Proteins play a host of indispensable roles. There are enzymatic proteins that catalyze the chemical reactions in cells—thousands of different enzymes sparking thousands of different critical reactions. There are transport proteins, such as the hemoglobin responsible for carrying iron through the blood. Collagen and elastin provide structure, while other proteins are responsible for muscle movement. Some proteins store amino acids to nurture developing embryos and baby mammals. Hormonal proteins, like insulin, coordinate the body’s essential functions, while receptor proteins in the membranes of nerve cells detect chemical stimuli. And defensive proteins fight disease-causing bacteria and viruses.

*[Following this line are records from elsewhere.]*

Lemma mutex_create_spec name flag k ps h bs :
  world k h bs → kernel_ok k →
  wp (rt_mutex_create name flag) (mkSystem k ps h)
    (creation RT_Object_Class_Mutex k ps h bs (λ a k', mutexes k' !! a =
       Some (mkMutex (live_header RT_Object_Class_Mutex name flag) 1 255 0 RT_NULL))).
Proof.
  intros Hw Hk. unfold rt_mutex_create. wp_steps. eapply wp_eq; [by apply not_in_interrupt_eq; apply Hw|].
  wp_steps. eapply (plain_allocate _ name k ps h bs); [by_evaluation|done| |].
  { wp_steps. by left. }
  intros a h' n Ha Hb Hv Hn k1 Hw' Hbo. rewrite decide_False by done.
  pose proof (proj1 (proj2 (fresh_struct a (new_header RT_Object_Class_Mutex name) k))) as Hx. fold k1 in Hx.
  wp_steps. apply wp_kernel, wp_ipc_init. wp_steps. apply wp_kernel. eapply wp_get_mutex; [exact Hx|]. wp_steps.
  apply wp_kernel, wp_put_mutex. wp_steps. apply wp_kernel.
  eapply wp_eq; [eapply upd_header_set, header_mutex; apply lookup_insert_eq|]. wp_steps.
  eapply creation_done; try done; [by_evaluation|apply Hbo| |].
  - by apply born_header, born_mutex, born_suspend.
  - simpl. by rewrite lookup_alter_eq, lookup_insert_eq.
Qed.
Lemma event_create_spec name flag k ps h bs :
  world k h bs → kernel_ok k →
  wp (rt_event_create name flag) (mkSystem k ps h)
    (creation RT_Object_Class_Event k ps h bs (λ a k', events k' !! a =
       Some (mkEvent (live_header RT_Object_Class_Event name flag) 0))).
Proof.
  intros Hw Hk. unfold rt_event_create. wp_steps. eapply wp_eq; [by apply not_in_interrupt_eq; apply Hw|].
  wp_steps. eapply (plain_allocate _ name k ps h bs); [by_evaluation|done| |].
  { wp_steps. by left. }
  intros a h' n Ha Hb Hv Hn k1 Hw' Hbo. rewrite decide_False by done.
  pose proof (proj1 (proj2 (proj2 (fresh_struct a (new_header RT_Object_Class_Event name) k)))) as Hx. fold k1 in Hx.
  wp_steps. apply wp_kernel. eapply wp_eq; [by eapply upd_header_set, header_event|].
  wp_steps. apply wp_kernel, wp_ipc_init. wp_steps. apply wp_kernel.
  eapply wp_get_event; [by apply set_header_event|]. wp_steps.
  apply wp_kernel, wp_put_event. wp_steps.
  eapply creation_done; try done; [by_evaluation|apply Hbo| |].
  - by apply born_event, born_suspend, born_header.
  - by apply lookup_insert_eq.
Qed.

In order to better understand these processes, biologists need to better understand the underlying proteins. That understanding could help researchers craft therapies to combat diseases caused by missing or malfunctioning proteins.To understand a proteins function, you must know its structure.
Proteins are strings of amino acids, but these strings are folded and tangled into complex three-dimensional structures; the unique structure of each protein allows it to function in a unique way. Currently the standard techniques for determining protein structure are X-ray crystallography and nuclear magnetic resonance, but these techniques are time-consuming and therefore ill-suited to determining the structures of the hundreds of thousands of proteins of interest to scientists. Some proteins cannot be crystallized at all. And according to University of Washington researcher David Baker these processes can be a difficult and tedious. To reduce the difficulty, relieve the tedium, and realize costs savings, Baker is working to develop another method, one that relies on computation rather than experimentation.